* **WHAT YOU ARE ASKED TO DO**: In the records below, find the line that contains "nx <- (if nx" and the line that contains "fold_left (fun e". Set down exactly those lines and every line between them, and nothing more.

(Recorded data)
(** [for (s = 0; s < sec_per_clus; s++)]: slot and sector, when found. *)
Fixpoint place_sectors (k : nat) (s clus total : Z) : io (vst D) (option (Z * Z)) :=
  match k with
  | O => iret None
  | S k =>
      v <- iget vol ;;
      let sn := wrap32 (fat_clus_sector v clus + s) in
      sec <- fat_sector_read_into sn ;;
      match run_scan 16 0 0 total None sec with
      | inl slot => iret (Some (s * ENTS_PER_SECTOR + slot, sn))
      | inr None => place_sectors k (s + 1) clus total
      | inr (Some z) =>
          fat_sector_write sn (retire (Z.to_nat (ENTS_PER_SECTOR - z)) z sec) ;;;
          place_sectors k (s + 1) clus total
      end
  end.

(** [while (found_index == FAT_NO_ENTRY)] *)
Fixpoint place_loop (fuel : nat) (dclus clus base_index total : Z) : io (vst D) (Z * Z) :=
  match fuel with
  | O => ifail VFS_ENOSPC
  | S k =>
      v <- iget vol ;;
      if negb (fat_clus_valid v clus) then ifail VFS_EINVAL
      else if FAT_MAX_DIR_ENTRIES <=? base_index then ifail VFS_ENOSPC
      else
        r <- place_sectors (Z.to_nat (sec_per_clus v)) 0 clus total ;;
        match r with
        | Some (i, sn) => iret (base_index + i, sn)
        | None =>
            nx <- fat_chain_next clus ;;
            nx <- (if nx =? 0 then dir_extend dclus else iret nx) ;;
            place_loop k dclus nx (base_index + bytes_per_clus v / FAT_DIRENT_SIZE) total
        end
  end.

(** Unit [ci] of a long name as it is stored. *)
Definition lfn_unit (ucs : list Z) (ci : Z) : Z :=
  let nchars := zlen ucs in
  if ci <? nchars then at_ ucs ci else if ci =? nchars then 0x0000 else 0xFFFF.

(** Record [ord] of a long name. *)
Definition lfn_record (ucs : list Z) (sum ord : Z) (last : bool) : bytes :=
  let e := replicate 32 0 in
  let e := put8 0 (Z.lor ord (if last then 0x40 else 0)) e in
  let e := put8 DE_ATTR FAT_ATTR_LFN e in
  let e := put8 13 sum e in
  fold_left (fun e k => fat_wr16 (at_ lfn_offsets k) (lfn_unit ucs ((ord - 1) * LFN_CHARS + k)) e)
    (map Z.of_nat (seq 0 13)) e.

(** [for (i = 0; i < nlfn; i++)]: the records, the last piece first. *)
Definition lfn_records (ucs : list Z) (sum : Z) (nlfn : nat) : list bytes :=
  map (fun i => lfn_record ucs sum (Z.of_nat (nlfn - i)) (Nat.eqb i 0)) (seq 0 nlfn).

Definition short_record (sname : bytes) (attr first size : Z) (now : Z * Z) : bytes :=
  let '(date, time) := now in
  let e := put_bytes 0 sname (replicate 32 0) in
  let e := put8 DE_ATTR attr e in
  let e := fat_wr16 DE_CRT_TIME time e in
  let e := fat_wr16 DE_CRT_DATE date e in
  let e := fat_wr16 DE_ACC_DATE date e in
  let e := fat_wr16 DE_WRT_TIME time e in
  let e := fat_wr16 DE_WRT_DATE date e in
  let e := fat_wr16 DE_CLUS_HI (Z.shiftr first 16) e in
  let e := fat_wr16 DE_CLUS_LO (Z.land first 0xFFFF) e in
  fat_wr32 DE_SIZE size e.

Definition fat_dir_add (dclus : Z) (name : bytes) (attr first size : Z) : io (vst D) fat_dirent :=
  v <- iget vol ;;
  if negb (fat_name_ok name) then ifail VFS_EINVAL
  else if read_only v then ifail VFS_EINVAL
  else
    match utf8_to_ucs2 name (VFS_NAME_MAX + 1) with
    | None => ifail VFS_EINVAL
    | Some ucs =>
        let '(sname, needs_lfn) := short_name_build name in
        sname <- (if needs_lfn : bool then short_alias_pick dclus name sname
                  else t <- short_name_taken dclus sname ;;
                       if t : bool then ifail VFS_EEXIST else iret sname) ;;
        let nlfn := if needs_lfn then (zlen ucs + LFN_CHARS - 1) / LFN_CHARS else 0 in
        let nlfn := if (nlfn =? 0) && needs_lfn then 1 else nlfn in
        let total := nlfn + 1 in
        if ENTS_PER_SECTOR <? total then ifail VFS_EINVAL
        else
          p <- place_loop (Z.to_nat FAT_MAX_DIR_ENTRIES) dclus dclus 0 total ;;
          let '(found, sn) := p in
          sec <- fat_sector_read_into sn ;;
          let slot0 := found mod ENTS_PER_SECTOR in
          let sum := fat_short_checksum sname in
          c <- iget clk ;;
          let e := short_record sname attr first size (fat_now c) in
          fat_sector_write sn
            (put_bytes (slot0 * FAT_DIRENT_SIZE) (concat (lfn_records ucs sum (Z.to_nat nlfn)) ++ e) sec) ;;;
          iret (Dirent name (found + nlfn) found first size attr e)
    end.

(** *** Removing one *)

(** [for (i = index + 1; i-- > first_index; )] *)
Fixpoint remove_loop (k : nat) (i index dclus : Z) : io (vst D) unit :=
  match k with
  | O => iret tt
  | S k =>
      l <- locate dclus i ;;
      match l with
      | None => iret tt
      | Some (s, off) =>
          sec <- fat_sector_read_into s ;;
          fat_sector_write s (put8 off FAT_DELETED sec) ;;;
          (if i =? index then fat_barrier else iret tt) ;;;
          remove_loop k (i - 1) index dclus
      end
  end.

Definition fat_dir_remove (dclus : Z) (de : fat_dirent) : io (vst D) unit :=
  v <- iget vol ;;
  if read_only v then ifail VFS_EINVAL
  else remove_loop (Z.to_nat (d_index de + 1 - d_first_index de)) (d_index de) (d_index de) dclus.

End Dir.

* **SOLUTION FOR THIS TASK**:
            nx <- (if nx =? 0 then dir_extend dclus else iret nx) ;;
            place_loop k dclus nx (base_index + bytes_per_clus v / FAT_DIRENT_SIZE) total
        end
  end.

(** Unit [ci] of a long name as it is stored. *)
Definition lfn_unit (ucs : list Z) (ci : Z) : Z :=
  let nchars := zlen ucs in
  if ci <? nchars then at_ ucs ci else if ci =? nchars then 0x0000 else 0xFFFF.

(** Record [ord] of a long name. *)
Definition lfn_record (ucs : list Z) (sum ord : Z) (last : bool) : bytes :=
  let e := replicate 32 0 in
  let e := put8 0 (Z.lor ord (if last then 0x40 else 0)) e in
  let e := put8 DE_ATTR FAT_ATTR_LFN e in
  let e := put8 13 sum e in
  fold_left (fun e k => fat_wr16 (at_ lfn_offsets k) (lfn_unit ucs ((ord - 1) * LFN_CHARS + k)) e)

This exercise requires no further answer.